Aid workers were unloading a million meals. Here’s how the IDF killed them

The Age | James Lemon | 04.04.2024

ACCIDENT – Mark

Zomi Frankcom, an Australian aid worker, left Rafah in southern Gaza early on Monday with six others to help unload 400 tonnes of food at a makeshift jetty. They were all dead less than 24 hours later – killed by a series of Israeli drone strikes.

The Jennifer, a 78-metre cargo ship, arrived in Gaza on April 1 after leaving Cyprus a few days earlier. Aid charity World Central Kitchen (WCK) said there was enough food on board to make more than 1 million meals, which would be unloaded at a temporary jetty built from the rubble of buildings destroyed in the conflict.

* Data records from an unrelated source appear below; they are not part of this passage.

(** * The SiYuan SQL index (kernel/sql/database.go): a shallow embedding

    The development follows the Go source function by function.

    - [GoStrings]: the few functions of Go's [strings] and [unicode/utf8]
      packages the source calls, on byte strings.
    - [Ast]: the document tree handed over by the parser, and [ast.Walk].
    - [Extraction]: [refsFromTree], [buildAttributeFromNode],
      [buildBlockFromNode], [nSort], [isAttr].
    - [Sqlite]: the relational store, statement by statement.
    - [Store]: the package state (handles, transaction, files), the
      lifecycle functions and the mutating functions.
    - [Template]: [SQLTemplateFuncs].

    Go [string]s are byte strings; they are Rocq [string]s here, one [ascii]
    per byte.  Go [int]s are [Z]. *)

From Stdlib Require Import Ascii String ZArith Lia.
From stdpp Require Import base decidable option list strings gmap fin_maps.

Local Open Scope string_scope.
Local Open Scope Z_scope.
Local Open Scope list_scope.

(* ===================================================================== *)
(** ** Go's [strings] and [unicode/utf8], as far as the source uses them  *)
(* ===================================================================== *)

Module GoStrings.

(** [len(s)] *)
Definition len (s : string) : Z := Z.of_nat (String.length s).
(** * Further properties of the script *)

(** ** Padding *)

Lemma pad4_of_len (n k : Z) :
  0 <= k <= 3 -> (n + k) mod 4 = 0 -> pad4 n = n + k.
Proof.
  intros Hk Hm. unfold pad4.
  pose proof (Z.div_mod (n + k) 4 ltac:(lia)) as Hd. rewrite Hm in Hd.
  replace (n + 3) with ((3 - k) + (n + k) / 4 * 4) by lia.
  rewrite Z.div_add by lia. rewrite (Z.div_small (3 - k) 4) by lia. lia.
Qed.

Lemma pad_appends (data : bytes) :
  exists k : Z,
    0 <= k <= 3 /\
    pad_to_4bytes data = data ++ Bytes.zeros k /\
    (Bytes.len data + k) mod 4 = 0.
Proof.
  unfold pad_to_4bytes.
  pose proof (Z.mod_pos_bound (Bytes.len data) 4 ltac:(lia)) as Hr.
  pose proof (Z.div_mod (Bytes.len data) 4 ltac:(lia)) as Hd.
  destruct (Z.eqb_spec (Bytes.len data mod 4) 0) as [E|E].
  - exists 0. split; [lia|]. split; [now rewrite app_nil_r|].
    now rewrite Z.add_0_r.
  - exists (4 - Bytes.len data mod 4).
    split; [lia|]. split; [reflexivity|].
    replace (Bytes.len data + (4 - Bytes.len data mod 4))
      with ((Bytes.len data / 4 + 1) * 4) by lia.
    apply Z.mod_mul. lia.
Qed.

Lemma pad_shape (data : bytes) :
  exists k : Z,
    0 <= k <= 3 /\
    pad_to_4bytes data = data ++ Bytes.zeros k /\
    (Bytes.len data + k) mod 4 = 0 /\
    Bytes.len (pad_to_4bytes data) = pad4 (Bytes.len data).
Proof.
  destruct (pad_appends data) as (k & Hk & E & Hm).
  exists k. split; [exact Hk|]. split; [exact E|]. split; [exact Hm|].
  rewrite E, len_app, len_zeros by lia. symmetry. now apply pad4_of_len.
Qed.
(** * Age-verification audit: the fast route and the audit page

    A shallow embedding of [nextjs-app/src/app/api/audit/fast/route.ts]:
    the response-recovery parser [parseRobustJSON], the prompt and the
    batched, time-bounded request handler [POST]; and of the pure parts
    of [nextjs-app/src/app/audit/page.tsx]: [parseFileContent], the
    text of [exportReport] and the rows of demo mode.

    Conventions of the model.
    - A text is a [string]; a character is one code unit below 256.
    - A JavaScript number is an exact rational ([Q]), always kept reduced:
      the value as written or as computed without rounding, where the
      source holds the nearest double. A statement that depends on the
      exact value of a number asks for one that a double holds exactly
      ([Observed.exactDouble]).
    - A regular-expression literal of the source is a value of [Regex.regex],
      run by a backtracking matcher that follows the order of the
      ECMAScript matcher (leftmost start, left alternative first, greedy
      repetition first).
    - The inference service, the clock and the liveness probe are the
      [World] the handler runs in. [Dispatch.POST] is the handler from
      the list of targets on; [Entry.onRequest] is the handler from the
      request on, with the reading of the body and the guard of line
      305. *)

From Stdlib Require Import Bool Arith ZArith QArith Lia List.
From Stdlib Require Import Ascii String DecimalString.
From Equations Require Import Equations.
Import ListNotations.

Close Scope Q_scope.
Open Scope string_scope.

(* ===================================================================== *)
(** ** Texts *)
(* ===================================================================== *)

Module Text.

Definition code (c : ascii) : N := N_of_ascii c.

Definition between (lo hi : N) (c : ascii) : bool :=
  (lo <=? code c)%N && (code c <=? hi)%N.

Definition only (x : ascii) (c : ascii) : bool := Ascii.eqb x c.

(** [\d] *)
Definition digit (c : ascii) : bool := between 48 57 c.

(** [\w] is [[A-Za-z0-9_]] *)
Definition word (c : ascii) : bool :=
  between 65 90 c || between 97 122 c || digit c || only "_" c.

(** [\s], and the characters [trim] strips: TAB, LF, VT, FF, CR, SP, NBSP *)
Definition space (c : ascii) : bool :=
  between 9 13 c || (code c =? 32)%N || (code c =? 160)%N.

(** [String.prototype.toLowerCase], one code unit at a time: A-Z, and the
    Latin-1 capitals U+00C0..U+00DE except the multiplication sign. *)
Definition lower (c : ascii) : ascii :=
  if between 65 90 c || (between 192 222 c && negb (code c =? 215)%N)
  then ascii_of_N (code c + 32) else c.

(** the inverse of [lower] on the letters it changes *)
Definition upper (c : ascii) : ascii :=
  if between 97 122 c || (between 224 254 c && negb (code c =? 247)%N)
  then ascii_of_N (code c - 32) else c.

Fixpoint toLowerCase (s : string) : string :=
  match s with
  | EmptyString => EmptyString
  | String c s' => String (lower c) (toLowerCase s')
  end.

(** [s.startsWith(m)], by recursion on the searched text [m] *)
Fixpoint startsWith (m s : string) : bool :=
  match m with
  | EmptyString => true
  | String a m' =>
      match s with
      | EmptyString => false
      | String b s' => Ascii.eqb a b && startsWith m' s'
      end
  end.

(** [s.includes(m)] *)
Fixpoint includes (s m : string) : bool :=
  startsWith m s ||
  match s with
  | EmptyString => false
  | String _ s' => includes s' m
  end.

Fixpoint take (n : nat) (s : string) : string :=
  match n, s with
  | S n', String c s' => String c (take n' s')
  | _, _ => EmptyString
  end.

(** [s.slice(n)] *)
Fixpoint drop (n : nat) (s : string) : string :=
  match n, s with
  | S n', String _ s' => drop n' s'
  | _, _ => s
  end.

Fixpoint trimStart (s : string) : string :=
  match s with
  | String c s' => if space c then trimStart s' else s
  | EmptyString => EmptyString
  end.

(** the text without its trailing white space *)
Fixpoint trimEnd (s : string) : string :=
  match s with
  | EmptyString => EmptyString
  | String c s' =>
      match trimEnd s' with
      | EmptyString => if space c then EmptyString else String c EmptyString
      | t => String c t
      end
  end.

(** [String.prototype.trim] *)
Definition trim (s : string) : string := trimEnd (trimStart s).

(** The double quote. Literal texts of this file are written with a
    backquote wherever the source has a double quote; [txt] puts the
    double quotes back. *)
Definition quote : ascii := "034"%char.

Fixpoint txt (s : string) : string :=
  match s with
  | EmptyString => EmptyString
  | String c s' => String (if Ascii.eqb c "`" then quote else c) (txt s')
  end.

(** [c] is one of the characters of [m] *)
Fixpoint occurs (c : ascii) (m : string) : bool :=
  match m with
  | EmptyString => false
  | String x m' => Ascii.eqb x c || occurs c m'
  end.

(** no character of [d] is one of [m] *)
Definition noneOccurs (d m : string) : Prop :=
  forall c, occurs c d = true -> occurs c m = false.

(** the code units of a text *)
Fixpoint codes (s : string) : list N :=
  match s with
  | EmptyString => []
  | String c s' => code c :: codes s'
  end.

End Text.

(* ===================================================================== *)
(** ** Regular expressions *)
(* ===================================================================== *)

Module Regex.

(** *** Syntax

    The fragment the source's literals are written in: characters and
    character classes, sequence, alternation, greedy repetition of a
    single character or class, and numbered capture groups. *)

Inductive kind := KDigit | KWord | KSpace | KNotDigit | KNotWord | KNotSpace.

Inductive item :=
| One (c : ascii)
| Range (lo hi : ascii)
| Esc (k : kind).

Record class := Class { negated : bool; items : list item }.

Inductive regex : Type :=
| Eps
| Chr (c : class)
| Cat (r1 r2 : regex)
| Alt (r1 r2 : regex)
| Star (c : class)
| Grp (n : nat) (r : regex).

(** a literal that matches nothing *)
Definition never : regex := Chr (Class false []).

(** *** Reading a literal

    [read src] is the literal [/src/] of the source. In [src] a backquote
    stands for the double quote of the source. *)

Definition escaped (e : ascii) : item :=
  if Ascii.eqb e "d" then Esc KDigit
  else if Ascii.eqb e "w" then Esc KWord
  else if Ascii.eqb e "s" then Esc KSpace
  else if Ascii.eqb e "D" then Esc KNotDigit
  else if Ascii.eqb e "W" then Esc KNotWord
  else if Ascii.eqb e "S" then Esc KNotSpace
  else if Ascii.eqb e "t" then One "009"
  else if Ascii.eqb e "n" then One "010"
  else if Ascii.eqb e "v" then One "011"
  else if Ascii.eqb e "f" then One "012"
  else if Ascii.eqb e "r" then One "013"
  else One e.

Frankcom, whose formal first name was Lalzawmi, and her team helped unload about 100 tonnes of aid and took it to a WCK warehouse in Deir al-Balah a few kilometres away. She and fellow workers – three British, one Palestinian, one Polish, and one American-Canadian – would have to come back later to finish the job.

Zomi appeared in a video a week earlier showing meals being prepared in a WCK kitchen in Deir al-Balah.

They would not survive long enough to see the tonnes of rice, pasta, flour, and canned vegetables turned into meals to fight what the International Court of Justice has described as the onset of famine.

Convoy leaves warehouse

A three-car convoy – two armoured vehicles and one “soft-skin” vehicle, all clearly marked with the WCK logo – left the warehouse on Monday night for Rafah with plans to return to unload the rest of the aid.

The team was compelled to take the al-Rashid coastal road after co-ordinating its plans with the Israeli Defence Forces. The road is an Israeli military-approved route that passes through a number of “high-risk areas” where people have gathered to receive aid and where civil unrest has resulted in violence.